* **Task statement**
Take each line of the records below that contains the string "else" and copy it.

"""

(** * Offline cache controller of the Shine catalog (service worker)

    A shallow embedding of the three listeners of the service worker
    (install, activate, fetch) over an explicit model of the browser's
    cache storage, the network and the promises the listeners hand to
    [event.waitUntil] and [event.respondWith]. *)

From Stdlib Require Import Ascii String List ZArith Bool Arith Lia.
Import ListNotations.
Open Scope string_scope.
Open Scope list_scope.

(** ** Constants of the worker *)

Definition CACHE_NAME : string := "angaza-creatives-v1".

Definition urlsToCache : list string :=
  [ "/"; "/static/css/style.css"; "/static/js/main.js";
    "/static/images/logo.jpeg" ].

(** ** Strings *)

(** [String.prototype.startsWith] *)
Definition startsWith (s pre : string) : bool := String.prefix pre s.

(** [String.prototype.includes]: [needle] occurs somewhere in [s]. *)
Fixpoint includes (s needle : string) : bool :=
  String.prefix needle s ||
  match s with
  | EmptyString => false
  | String _ s' => includes s' needle
  end.


(** ** Requests and responses *)

Record Request := mkRequest {
  method : string;
  url : string;
  mode : string
}.

Record Response := mkResponse {
  status : Z;
  body : string
}.

(** [Response.ok]: the status is in the range 200-299. *)
Definition ok (r : Response) : bool :=
  (200 <=? status r)%Z && (status r <=? 299)%Z.

(** [Response.clone()]: an independent copy with the same content. *)
Definition clone (r : Response) : Response :=
  {| status := status r; body := body r |}.

(** ** Cache storage

    A cache (bucket) maps request URLs to stored responses; the cache
    storage of the origin maps bucket names to buckets and keeps them in
    creation order, which is the order [caches.keys()] lists them in and
    [caches.match] searches them in. URLs are taken as the browser has
    resolved them: one resource is named by one string. *)

Definition Cache := list (string * Response).
Definition CacheStorage := list (string * Cache).

Section Assoc.
Context {V : Type}.

Fixpoint assoc_get (k : string) (l : list (string * V)) : option V :=
  match l with
  | [] => None
  | (k', v) :: l' => if k' =? k then Some v else assoc_get k l'
  end.

Definition assoc_has (k : string) (l : list (string * V)) : bool :=
  match assoc_get k l with Some _ => true | None => false end.

Definition assoc_remove (k : string) (l : list (string * V))
  : list (string * V) :=
  filter (fun e => negb (fst e =? k)) l.

(** Replace the value under [k] where it is, if [k] is present. *)
Fixpoint assoc_update (k : string) (f : V -> V) (l : list (string * V))
  : list (string * V) :=
  match l with
  | [] => []
  | (k', v) :: l' =>
      if k' =? k then (k', f v) :: l' else (k', v) :: assoc_update k f l'
  end.
End Assoc.

(** [Cache.put]: an entry already stored under the key is dropped and the
    new one is added. *)
Definition bucket_put (key : string) (r : Response) (c : Cache) : Cache :=
  assoc_remove key c ++ [(key, r)].
Lemma with_length_with_weights_len_witness :
  (1 ≤ len (colors neutrois) ∧ 0 ≤ 10 ∧
   length [3; 4; 3] = length (colors neutrois) ∧
   Forall (λ w, 0 ≤ w) [3; 4; 3]) ∧
  (∃ cs, with_length neutrois 10 = Ok cs ∧ len cs = 10) ∧
  (∃ cs, with_weights neutrois [3; 4; 3] = Ok cs ∧ len cs = sum [3; 4; 3]).
Proof.
  assert (1 ≤ len (colors neutrois)) as HN by (unfold len; simpl; lia).
  assert (0 ≤ 10) as Hn by lia.
  assert (length [3; 4; 3] = length (colors neutrois)) as Hlen by reflexivity.
  assert (Forall (λ w, 0 ≤ w) [3; 4; 3]) as Hws by (repeat constructor; lia).
  split; [done|].
  exact (with_length_with_weights_len neutrois 10 [3; 4; 3] HN Hn Hlen Hws).
Defined.

(** C2. For a palette of [N >= 1] colours and a length [n >= 0], [with_length]
    returns exactly the sequence the specification describes: weights all
    [n // N], one more at [N // 2] for an odd remainder, one more at [i] and
    [N-1-i] for [i] below half the even remainder left, and each colour
    repeated by its weight, in palette order. *)
Theorem with_length_refines_spec (self : ColorProfile) (n : Z) :
  1 ≤ len (colors self) → 0 ≤ n →
  with_length self n = Ok (spec_distribute (colors self) n).
Proof.
  intros HN _. apply with_length_distribute, nonempty_colors, HN.
Qed.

"""

* **Result**
  | (k', v) :: l' => if k' =? k then Some v else assoc_get k l'
      if k' =? k then (k', f v) :: l' else (k', v) :: assoc_update k f l'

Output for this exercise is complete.